US urges countries supplying weapons to Sudan's warring parties to stop, warning of a new genocide
UNITED NATIONS — The United States on Monday implored all countries supplying weapons to Sudan’s warring parties to halt arms sales, warning that history in the vast western Darfur region where there was a genocide 20 years ago “is repeating itself.”
U.S. Ambassador Linda Thomas-Greenfield told reporters after an emergency closed meeting of the U.N. Security Council that El Fasher, the only capital in Darfur not held by paramilitary forces, is “on the precipice of a large-scale massacre.”
She urged all countries to raise the threat that “a crisis of epic proportions is brewing." Britain’s deputy ambassador James Kariuki echoed her appeal saying: “The last thing Sudan needs is a further escalation on top of this conflict that’s been going on for a whole year.”
Thomas-Greenfield said there are “credible reports” that the paramilitary Rapid Support Forces and their allied militias have razed many villages west of El Fasher and are planning “an imminent attack on El Fasher.”
“An attack on El Fasher would be a disaster on top of a disaster,” Thomas-Greenfield warned, saying it would put the two million people who live in El Fasher and 500,000 Sudanese who have sought refuge there at risk.
Thomas-Greenfield urged the paramilitary forces, known as the RSF, to end their siege of El Fasher “and swear off any attack on the city.”
She urged the RSF and rival government forces to take urgent steps to de-escalate the violence and engage in direct negotiations, protect civilians and enable humanitarian access, especially to the 5 million Sudanese “on the brink of famine” and 10 million others in desperate need of aid.
Sudan plunged into chaos in mid-April 2023, when long-simmering tensions between its military, led by Gen.
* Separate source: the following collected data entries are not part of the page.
(** ** Calls *)
Definition entry_settled (es : list InvocationEntry) (e : nat) : bool := match es !! e with Some e => ie_settled e | None => false end.
Fixpoint prune (fuel : nat) (maxInvocations : Z) (es : list InvocationEntry) (m : jsmap jstring nat) : jsmap jstring nat :=
  match fuel with
  | O => m
  | S fuel =>
      if Z.of_nat (length m) <? maxInvocations then m
      else match List.find (λ e, entry_settled es e.2) m with
           | None => m
           | Some (key, _) => prune fuel maxInvocations es (JsMap.delete m key)
           end
  end.
Definition pruneInvocations (r : CapabilityRouter) (es : list InvocationEntry) : jsmap jstring nat :=
  prune (length (ro_invocations r)) (ro_maxInvocations r) es (ro_invocations r).

Definition start (j : job) : task unit := run_entry (jb_consumer j) (jb_call j) (jb_key j) (jb_fingerprint j) (jb_authority j).

(** A call returns the entry whose promise it returns, and the program it starts, or
    rejects (or throws) with an error. *)
Definition invoke (consumer : ComponentInstanceIdentity) (input : json) (authority : bool) (r : CapabilityRouter) (es : list InvocationEntry)
  : result exn (nat * option job) * CapabilityRouter * list InvocationEntry :=
  match normalizeCall input with
  | Err e => (Err e, r, es)
  | Ok call =>
      let key := invocationKey consumer (iv_invocationId call) in
      let print := callFingerprint consumer call in
      match JsMap.get (ro_invocations r) key with
      | Some existing =>
          if negb (streq (match es !! existing with Some e => ie_fingerprint e | None => [] end) print)
          then (Err PROTOCOL_IDEMPOTENCY_CONFLICT, r, es)
          else (Ok (existing, None), with_invocations (JsMap.set (JsMap.delete (ro_invocations r) key) key existing) r, es)
      | None =>
          let invocations := pruneInvocations r es in
          if ro_maxInvocations r <=? Z.of_nat (length invocations)
          then (Err (DiagnosticError "CAPABILITY_INVOCATION_CAPACITY_EXHAUSTED"), with_invocations invocations r, es)
          else (Ok (length es, Some {| jb_consumer := consumer; jb_call := call; jb_key := key; jb_fingerprint := print; jb_authority := authority |}),
                with_invocations (JsMap.set invocations key (length es)) r,
                es ++ [{| ie_fingerprint := print; ie_result := None; ie_settled := false |}])
      end
  end.
Definition clear (r : CapabilityRouter) : CapabilityRouter := with_schemas [] (with_invocations [] r).

(** ** The environment *)
(** A thread runs the promise of an entry, in a router. *)
Record context := { cx_router : nat; cx_entry : nat }.
Inductive transaction := Commits | FailsBefore (e : exn) | FailsAfter (e : exn).
Inductive answer :=
| ATransaction (t : transaction)
| ARead (failure : option exn)
| ARoute (r : result exn CapabilityRoute)
| AValid (r : result exn bool)
| AActive (r : result exn unit)
| AResponse (r : result exn json)
| ANothing.
Definition on_entry (e : nat) (f : InvocationEntry → InvocationEntry) (w : World) : World :=
  match w_entries w !! e with Some x => with_entries (<[e := f x]> (w_entries w)) w | None => w end.
(** A transaction: what is stored, and what the call answers. *)
Definition transacts {B} (t : transaction) (r : result exn (B * InvocationStore)) (st : InvocationStore) : result exn B * InvocationStore :=
  match t, r with
  | FailsBefore e, _ => (Err e, st)
  | _, Err e => (Err e, st)
  | Commits, Ok (b, st') => (Ok b, st')
  | FailsAfter e, Ok (_, st') => (Err e, st')
  end.
Definition handle (c : context) (a : answer) (w : World) (B : Type) (e : eff B) : option (B * World * list job) :=
  match e, a with
  | Tick, _ => Some (tt, w, [])
  | Admission id print, ATransaction t =>
      let '(r, st) := transacts t (admission id print (w_store w)) (w_store w) in
      let claims := if bool_decide (is_Some (is_records (w_store w) !! id)) || bool_decide (is_records st !! id = None)
                    then w_claims w else <[id := cx_entry c]> (w_claims w) in
      Some (r, with_store st claims w, [])
  | Completion id print terminal, ATransaction t =>
      let '(r, st) := transacts t (completion id print terminal (w_store w)) (w_store w) in
      Some (r, with_store st (w_claims w) w, [])
  | ReadRecord id, ARead failure =>
      Some (match failure with Some e => Err e | None => Ok (fst <$> is_records (w_store w) !! id) end, w, [])
  | Resolve _ _, ARoute r => Some (r, w, [])
  | SchemaGate p, _ =>
      match w_routers w !! cx_router c with
      | Some r => let '(g, r') := schemaGate p r in Some (g, with_routers (<[cx_router c := r']> (w_routers w)) w, [])
      | None => None
      end
  | Revalidate _, AValid r => Some (r, w, [])
  | DispatchCall authority consumer route call, AActive r =>
      match authority, r with
      | true, Err x => Some (Err x, w, [])
      | _, _ =>
          Some (Ok tt,
            with_history (w_dispatches w ++ [{| dp_entry := cx_entry c; dp_consumer := consumer; dp_route := route; dp_call := call |}]) (w_responses w) w, [])
      end
  | AwaitResponse, AResponse r =>
      Some (r, match r with Ok v => with_history (w_dispatches w) (w_responses w ++ [(cx_entry c, v)]) w | Err _ => w end, [])
  | Settle r, _ => Some (tt, on_entry (cx_entry c) (λ x, {| ie_fingerprint := ie_fingerprint x; ie_result := Some r; ie_settled := ie_settled x |}) w, [])
  | MarkSettled, _ => Some (tt, on_entry (cx_entry c) (λ x, {| ie_fingerprint := ie_fingerprint x; ie_result := ie_result x; ie_settled := true |}) w, [])
  | _, _ => None
  end.

Abbreviation routers := (pool eff exn World context).
Inductive happening :=
| Opens (maxInvocations maxSchemaGates : option jsnum)
| Invokes (router : nat) (consumer : ComponentInstanceIdentity) (input : json) (authority : bool)
| Clears (router : nat)
| Runs (thread : nat) (a : answer).
Definition happens (q : routers) (h : happening) : routers :=
  let w := p_world q in
  match h with
  | Opens i s => match createRouter i s with Ok r => Build_pool (with_routers (w_routers w ++ [r]) w) (p_threads q) | Err _ => q end
  | Invokes n consumer input authority =>
      match w_routers w !! n with
      | Some r =>
          let '(returned, r', es) := invoke consumer input authority r (w_entries w) in
          let w' := with_entries es (with_routers (<[n := r']> (w_routers w)) w) in
          match returned with
          | Ok (e, Some j) => Build_pool (with_jobs (w_jobs w ++ [j]) w') (p_threads q ++ [({| cx_router := n; cx_entry := e |}, start j)])
          | _ => Build_pool w' (p_threads q)
          end
      | None => q
      end
  | Clears n => match w_routers w !! n with Some r => Build_pool (with_routers (<[n := clear r]> (w_routers w)) w) (p_threads q) | None => q end
  | Runs thread a => run_at handle start thread a q
  end.
Definition history (hs : list happening) : routers := foldl happens (Build_pool no_routers []) hs.
End router.
(** ** How a world may change *)
Definition finishes (r r' : DurableInvocationRecord) : Prop :=
  dr_status r = StatusExecuting ∧ dr_status r' ≠ StatusExecuting ∧ dr_fingerprint r' = dr_fingerprint r.
Definition store_later (st st' : InvocationStore) : Prop :=
  ∀ id r v, is_records st !! id = Some (r, v) → ∃ r' v', is_records st' !! id = Some (r', v') ∧ (r' = r ∨ finishes r r').
#[export] Instance store_later_preorder : PreOrder store_later.
Proof.
  split.
  - intros st id r v H. eauto.
  - intros a b c Hab Hbc id r v H. destruct (Hab _ _ _ H) as (r' & v' & H' & C). destruct (Hbc _ _ _ H') as (r'' & v'' & H'' & C').
    exists r'', v''. split; [done|]. destruct C as [-> | (? & ? & ?)], C' as [-> | (? & ? & ?)]; [by left|by right| |congruence]. right. by split_and!.
Qed.
Lemma final_later st st' id r v :
  store_later st st' → is_records st !! id = Some (r, v) → dr_status r ≠ StatusExecuting → ∃ v', is_records st' !! id = Some (r, v').
Proof. intros H Hr Hs. destruct (H _ _ _ Hr) as (r' & v' & H' & [-> | (? & _)]); [eauto|done]. Qed.

(** What nobody takes back, and what only the entries of [P] add. *)
Record adds (P : nat → Prop) (w w' : World) : Prop := {
  ad_store : store_later (w_store w) (w_store w');
  ad_claims : w_claims w ⊆ w_claims w';
  ad_jobs : ∃ js, w_jobs w' = w_jobs w ++ js;
  ad_dispatches : ∃ ds, w_dispatches w' = w_dispatches w ++ ds ∧ Forall (λ d, P (dp_entry d)) ds;
  ad_responses : ∃ rs, w_responses w' = w_responses w ++ rs;
}.
#[export] Instance adds_preorder P : PreOrder (adds P).
Proof.
  split.
  - intros w. split; [done|done|exists []; by rewrite app_nil_r|exists []; by rewrite app_nil_r|exists []; by rewrite app_nil_r].
  - intros a b c [S1 C1 [j1 J1] [d1 [D1 P1]] [r1 R1]] [S2 C2 [j2 J2] [d2 [D2 P2]] [r2 R2]]. split.
    + by etrans.
    + by etrans.
    + exists (j1 ++ j2). by rewrite J2, J1, app_assoc.
    + exists (d1 ++ d2). rewrite D2, D1, app_assoc. split; [done|]. by apply Forall_app.
    + exists (r1 ++ r2). by rewrite R2, R1, app_assoc.
Qed.
Lemma adds_mono (P Q : nat → Prop) w w' : (∀ n, P n → Q n) → adds P w w' → adds Q w w'.
Proof. intros H [? ? ? [ds [? Hd]] ?]. split; [done|done|done| |done]. exists ds. split; [done|]. eapply Forall_impl; [done|]. intros d. apply H. Qed.
(** What a thread relies on, and what it does. *)
Definition rely (c : context) : World → World → Prop := adds (λ n, n ≠ cx_entry c).
Definition does (c : context) : World → World → Prop := adds (λ n, n = cx_entry c).
Lemma does_rely c c' w w' : cx_entry c ≠ cx_entry c' → does c w w' → rely c' w w'.
Proof. intros Hne. apply adds_mono. congruence. Qed.

Lemma adds_job P w w' n j : adds P w w' → w_jobs w !! n = Some j → w_jobs w' !! n = Some j.
Proof. intros [_ _ [js ->] _ _] H. by apply lookup_app_l_Some. Qed.
Lemma adds_claim P w w' id n : adds P w w' → w_claims w !! id = Some n → w_claims w' !! id = Some n.
Proof. intros [_ H _ _ _] Hn. by eapply lookup_weaken. Qed.
Lemma adds_dispatch P w w' d : adds P w w' → d ∈ w_dispatches w → d ∈ w_dispatches w'.
Proof. intros [_ _ _ [ds [-> _]] _] H. apply elem_of_app. by left. Qed.
Lemma adds_response P w w' r : adds P w w' → r ∈ w_responses w → r ∈ w_responses w'.
Proof. intros [_ _ _ _ [rs ->]] H. apply elem_of_app. by left. Qed.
Abdel Fattah Burhan, and the RSF paramilitary commanded by Mohammed Hamdan Dagalo broke out into street battles in the capital, Khartoum. Fighting has spread to other parts of the country, especially urban areas and the Darfur region.
U.N. political chief Rosemary DiCarlo told the council on April 19 the year-long war has been fueled by weapons from foreign supporters who continue to flout U.N. sanctions aimed at helping end the conflict. “This is illegal, it is immoral, and it must stop,” she said.
She didn’t name any of the foreign supporters.
But Burhan, who led a military takeover of Sudan in 2021, is a close ally of neighboring Egypt and its president, former army chief Abdel-Fattah el-Sissi. In February, Sudan’s foreign minister held talks in Tehran with his Iranian counterpart amid unconfirmed reports of drone purchases for government forces.
Dagalo, the leader of the RSF, has reportedly received support from Russia’s Wagner mercenary group. U.N. experts said in a recent report that the RSF has also received support from Arab allied communities and new military supply lines running through Chad, Libya and South Sudan.
Thomas-Greenfield said Monday that all regional powers must stop providing weapons to the warring parties as the U.N. arms embargo demands, and told reporters the United States will continue pressuring them.
In response to a question, she said one of the countries the United States has engaged with is the United Arab Emirates, which has repeatedly denied providing any weapons to Sudan.
The U.N.’s DiCarlo painted a dire picture of the war’s impact — over 14,000 dead, tens of thousands wounded, looming famine with 25 million people in need of life-saving assistance, and over 8.6 million forced to flee their homes.
During the war, the Arab-dominated RSF have carried out brutal attacks in Darfur on ethnic African civilians, especially the ethnic Masalit, and have taken control of most of the vast region – with El Fasher its newest target.
Two decades ago, Darfur became synonymous with genocide and war crimes, particularly by the notorious Janjaweed Arab militias, against populations that identify as Central or East African. Up to 300,000 people were killed and 2.7 million were driven from their homes.
That legacy appears to have returned, with the International Criminal Court’s prosecutor, Karim Khan, saying in January there are grounds to believe both sides may be committing war crimes, crimes against humanity or genocide in Darfur.
The RSF were formed from Janjaweed fighters by former Sudanese President Omar al-Bashir, who ruled the country for three decades before being overthrown during a popular uprising in 2019. He is wanted by the ICC on charges of genocide and other crimes during the conflict in Darfur in the 2000s.